Railway line in Germany

The Bayreuth–Neuenmarkt-Wirsberg line is a single-track main line railway in the German state of Bavaria. It is an important section of the so-called Saxon-Franconian trunk line from Dresden to Nuremberg. The line was opened in 1853 and is one of the oldest railways in Germany.

==History ==
It was the first Bavarian railway line to be built and leased to the state. That is, it was financed by the city of Bayreuth and the line was built and subsequently leased by the Bavarian government. The route from Neuenmarkt to Bayreuth was opened on 28 November 1853 by the Royal Bavarian State Railways as one of the first branch lines of the Ludwig South-North Railway. In 1905 the line was nationalised.

==Operations==
The line connects with the Bamberg–Hof line in Neuenmarkt-Wirsberg, leading to Bamberg and Hof. Services are operated approximately hourly between Bayreuth and Bamberg by agilis.

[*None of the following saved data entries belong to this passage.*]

(** C1: in every response of the ranking service, each result has for score
    the aggregate of its own breakdown under the weights in force, which is
    the weighted sum of the eight fields; the breakdown is the one the
    signal computers gave for a candidate of the query, unchanged. *)
Theorem score_reproducible (w : Engine.Weights)
    (signal : Api.breakdown_key -> Api.RecommendationQuery -> Engine.Researcher -> Q)
    (q : Api.RecommendationQuery) (resolve : Api.RecommendationQuery -> Engine.resolved)
    (response : Api.RecommendationResponse) :
  Engine.recommend w signal q resolve = inr response ->
  Forall (fun it =>
            Api.score it = Engine.aggregate w (Api.score_breakdown it)
            /\ num_eq (Api.score it) (Explain.recombination w (Api.score_breakdown it))
            /\ exists set r,
                 resolve q = Engine.Candidates set /\ In r set
                 /\ Api.researcher it = Engine.summary r
                 /\ Api.score_breakdown it = Engine.breakdown signal q r)
         (or_empty (Api.results response)).
Proof.
  unfold Engine.recommend.
  destruct (negb (Engine.well_formed q)); [ discriminate | ].
  destruct (resolve q) as [ | set ]; [ discriminate | ].
  intros H. injection H as <-. cbn [Api.results or_empty].
  apply Forall_forall. intros it Hit.
  apply in_map_iff in Hit. destruct Hit as (s & <- & Hs).
  apply ranking_reorders in Hs. destruct Hs as (r & Hr & ->).
  split; [ reflexivity | split ].
  - apply aggregate_recombination.
  - exists set, r. repeat split. exact Hr.
Qed.
(** * Glosentra: inference serving and asynchronous telemetry

    A shallow embedding of the concurrent core of the Glosentra web
    backend:

    - [core/db.py]             (module [Db]): the telemetry queue, the
      background writer and the aggregate queries;
    - [services/analytics.py]  (module [Analytics]): the facade that turns a
      finished run into telemetry writes;
    - [core/model_registry.py] (module [Registry]): the lazily populated,
      lock-protected model registry;
    - [core/inference.py]      (module [Inference]): the decode / infer /
      postprocess pipeline and the pooled, time-limited submission.

    Conventions.  Python [float] values are modelled as exact rationals
    ([Q]); Python dictionaries as [gmap]; the outside world (file system,
    model constructor, image decoders, SQLite faults) enters as explicit
    parameters of the functions that consult it. *)

From Stdlib Require Import ZArith QArith Qround Lia List Bool Sorted.
From stdpp Require Import gmap strings list fin_maps pretty.

Local Open Scope string_scope.
Local Open Scope list_scope.

(** ** Shared numeric helpers *)

(** [round(x, 2)] of Python: the nearest multiple of 1/100, halves going to
    the even neighbour. *)
Definition round_half_even (q : Q) : Z :=
  let f := Qfloor q in
  let r := (q - inject_Z f)%Q in
  match (r ?= 1 # 2)%Q with
  | Lt => f
  | Gt => (f + 1)%Z
  | Eq => if Z.even f then f else (f + 1)%Z
  end.

Definition round2 (q : Q) : Q := (inject_Z (round_half_even (q * 100)) / 100)%Q.

(** [x > 0] *)
Definition Qpositive (q : Q) : bool := negb (Qle_bool q 0).

(** *** Facts about rounding *)

Lemma round_half_even_range (q : Q) :
  (Qfloor q <= round_half_even q <= Qfloor q + 1)%Z.
Proof.
  unfold round_half_even.
  destruct (q - inject_Z (Qfloor q) ?= 1 # 2)%Q; [destruct (Z.even (Qfloor q))| |]; lia.
Qed.



(** Rounding never reverses an order. *)
Lemma round_half_even_mono (x y : Q) :
  (x <= y)%Q -> (round_half_even x <= round_half_even y)%Z.
Proof.
  intros Hxy.
  pose proof (Qfloor_resp_le x y Hxy) as Hfloor.
  pose proof (round_half_even_range x) as Hx.
  pose proof (round_half_even_range y) as Hy.
  destruct (Z.eq_dec (Qfloor x) (Qfloor y)) as [Heq|Hne]; [|lia].
  unfold round_half_even. rewrite <- Heq.
  assert (Hr : (x - inject_Z (Qfloor x) <= y - inject_Z (Qfloor x))%Q).
  { apply Qplus_le_l with (z := inject_Z (Qfloor x)).
    ring_simplify. exact Hxy. }
  destruct (x - inject_Z (Qfloor x) ?= 1 # 2)%Q eqn:Hcx;
    destruct (y - inject_Z (Qfloor x) ?= 1 # 2)%Q eqn:Hcy;
    try (destruct (Z.even (Qfloor x))); try lia; exfalso;
    repeat match goal with
           | H : (_ ?= _)%Q = Eq |- _ => apply Qeq_alt in H
           | H : (_ ?= _)%Q = Lt |- _ => apply Qlt_alt in H
           | H : (_ ?= _)%Q = Gt |- _ => apply Qgt_alt in H
           end;
    first [ rewrite Hcx in Hr; exact (Qlt_not_le _ _ Hcy Hr)
          | rewrite Hcy in Hr; exact (Qlt_not_le _ _ Hcx Hr)
          | exact (Qlt_not_le _ _ (Qlt_trans _ _ _ Hcy Hcx) Hr) ].
Qed.
(** * GPS broadcast-ephemeris parser and orbit propagator (gps_navigation.py)

    A shallow embedding of the functions of [gps_navigation.py] and the
    properties its specification states about them.

    Conventions of the embedding.
    - Python [float] values are idealised as exact numbers: rationals [Q]
      where the code only adds, subtracts, multiplies, divides, compares and
      takes floors (time arithmetic, record selection, decimal literals),
      reals [R] from the first call of [sqrt], [sin] or [cos] on.  Rounding,
      overflow and signed zeros are outside that model; the literals [inf]
      and [nan] that [float()] accepts are kept as such ([pyfloat]).
    - Where rounding decides what the code returns, the sampling of
      [generate_time_sequence], the function is also given on binary64
      numbers ([Binary64]), operation for operation.
    - Python [int] is [Z]; [//] on it is [Z.div] (both round to the floor).
    - Text is made of 8-bit characters; a file is given by its contents,
      which stand for the path the Python functions open.  A missing or
      undecodable file is outside the model.
    - A raised exception is a value of [exn]; a function that can raise
      returns a [result].  The mutations a block performs on [nav_data] are
      lost with the dictionary when an exception leaves [parse_rinex_nav]. *)

From Stdlib Require Import PrimFloat SpecFloat FloatOps Uint63.
From Stdlib Require Import ZArith QArith Qround Qabs Qpower Reals Psatz Lia List Ascii String.
From Stdlib Require Import Qreals.
From stdpp Require Import gmap strings list fin_maps.

Close Scope Q_scope.

(** ** Python runtime: exceptions, strings, [int()] and [float()] *)

Module Py.

Inductive exn : Type :=
  | IndexError
  | ValueError
  | ZeroDivisionError.

(** [type(x).__name__] *)
Definition class_name (x : exn) : string :=
  match x with
  | IndexError => "IndexError"
  | ValueError => "ValueError"
  | ZeroDivisionError => "ZeroDivisionError"
  end.

Inductive result (A : Type) : Type :=
  | Ok (a : A)
  | Raise (x : exn).
Arguments Ok {A} a.
Arguments Raise {A} x.

#[global] Instance result_ret : MRet result := fun A a => Ok a.
#[global] Instance result_bind : MBind result := fun A B f r =>
  match r with
  | Ok a => f a
  | Raise x => Raise x
  end.
#[global] Instance result_fmap : FMap result := fun A B f r =>
  match r with
  | Ok a => Ok (f a)
  | Raise x => Raise x
  end.

Definition is_ok {A} (r : result A) : bool :=
  match r with
  | Ok _ => true
  | Raise _ => false
  end.

(** [for x in xs: ys.append(f(x))] where [f] may raise: the first exception
    in list order leaves the loop. *)
Fixpoint mapM {A B} (f : A → result B) (xs : list A) : result (list B) :=
  match xs with
  | [] => Ok []
  | x :: xs' => y ← f x; ys ← mapM f xs'; Ok (y :: ys)
  end.

Definition code (c : ascii) : nat := nat_of_ascii c.

(** [str.isspace] on code points below 256. *)
Definition is_space (c : ascii) : bool :=
  let n := code c in
  ((9 <=? n) && (n <=? 13)) || ((28 <=? n) && (n <=? 32))
  || (n =? 133) || (n =? 160).

Definition is_digit (c : ascii) : bool :=
  let n := code c in (48 <=? n) && (n <=? 57).

Definition is_sign (c : ascii) : bool :=
  let n := code c in (n =? 43) || (n =? 45).

Definition digit_val (c : ascii) : Z := (Z.of_nat (code c) - 48)%Z.

(** ASCII lower-casing, for the case-insensitive literals of [float()]. *)
Definition lower (c : ascii) : ascii :=
  let n := code c in
  if (65 <=? n) && (n <=? 90) then ascii_of_nat (n + 32) else c.

Fixpoint lstrip (cs : list ascii) : list ascii :=
  match cs with
  | c :: cs' => if is_space c then lstrip cs' else cs
  | [] => []
  end.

In the past trains from Bayreuth had to change direction in Neuenmarkt-Wirsberg to continue up the famous Schiefe Ebene (inclined plane) to Hof. The opening of the Schlömen curve in 2001, which allows Neuenmarkt-Wirsberg to be bypassed to the east, improved the connectivity of the line to the northeast considerably. As a result, even some long-distance trains (ICE TD) on the Nuremberg–Dresden route now use the line. December 2006 to December 2013, services of the Franken-Sachsen-Express ran on the line at 2-hour intervals, after a period when no trains used the Schloemen curve at all. A Regional-Express service has run every two hours on the Nuremberg–Bayreuth–Hof route since 15 December 2013.